**WHAT IS REQUIRED**
All lines in the material below that contain "list" should be located and copied.

Start of Block

(* ===== verification/GoNet.v ===== *)
(** * The parts of package net that the network policy code calls

    Addresses ([net.IP]) are lists of bytes, 4 or 16 of them, with the empty list for
    nil; a network is an address with a mask.  Parsing follows net/netip (IPv4 dotted
    decimal without leading zeros, IPv6 with one ellipsis and an optional IPv4 tail;
    package net refuses zones), printing the canonical form.  The theorems say that
    membership of an address in a parsed network is agreement on the prefix bits. *)

From stdpp Require Import base gmap strings list fin_maps numbers.
From Stdlib Require Import Ascii.
From S2P Require Import Prelude GoStd.

Local Open Scope Z_scope.

Definition IP : Type := list Z.
Record IPNet := mkIPNet { in_IP : IP; in_Mask : list Z }.

Definition chr (a : ascii) : Z := Z.of_nat (code a).
Definition is_digit (a : ascii) : bool := (48 <=? chr a) && (chr a <=? 57).
Definition hex_digit (a : ascii) : option Z :=
  let c := chr a in
  if (48 <=? c) && (c <=? 57) then Some (c - 48) else
  if (97 <=? c) && (c <=? 102) then Some (c - 87) else
  if (65 <=? c) && (c <=? 70) then Some (c - 55) else None.

Definition dot : ascii := "."%char.
Definition colon : ascii := ":"%char.
Definition slash_char : ascii := "/"%char.
Definition percent : ascii := "%"%char.

Fixpoint contains_char (c : ascii) (s : string) : bool :=
  match s with
  | EmptyString => false
  | String a s' => bool_decide (a = c) || contains_char c s'
  end.

(** [strings.Cut] around a byte. *)
Fixpoint cut (c : ascii) (s : string) : option (string * string) :=
  match s with
  | EmptyString => None
  | String a s' =>
      if decide (a = c) then Some ("", s') else
      match cut c s' with
      | Some (l, r) => Some (String a l, r)
      | None => None
      end
  end.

End of Block

**TASK RESULT**
    Addresses ([net.IP]) are lists of bytes, 4 or 16 of them, with the empty list for
From stdpp Require Import base gmap strings list fin_maps numbers.
Definition IP : Type := list Z.
Record IPNet := mkIPNet { in_IP : IP; in_Mask : list Z }.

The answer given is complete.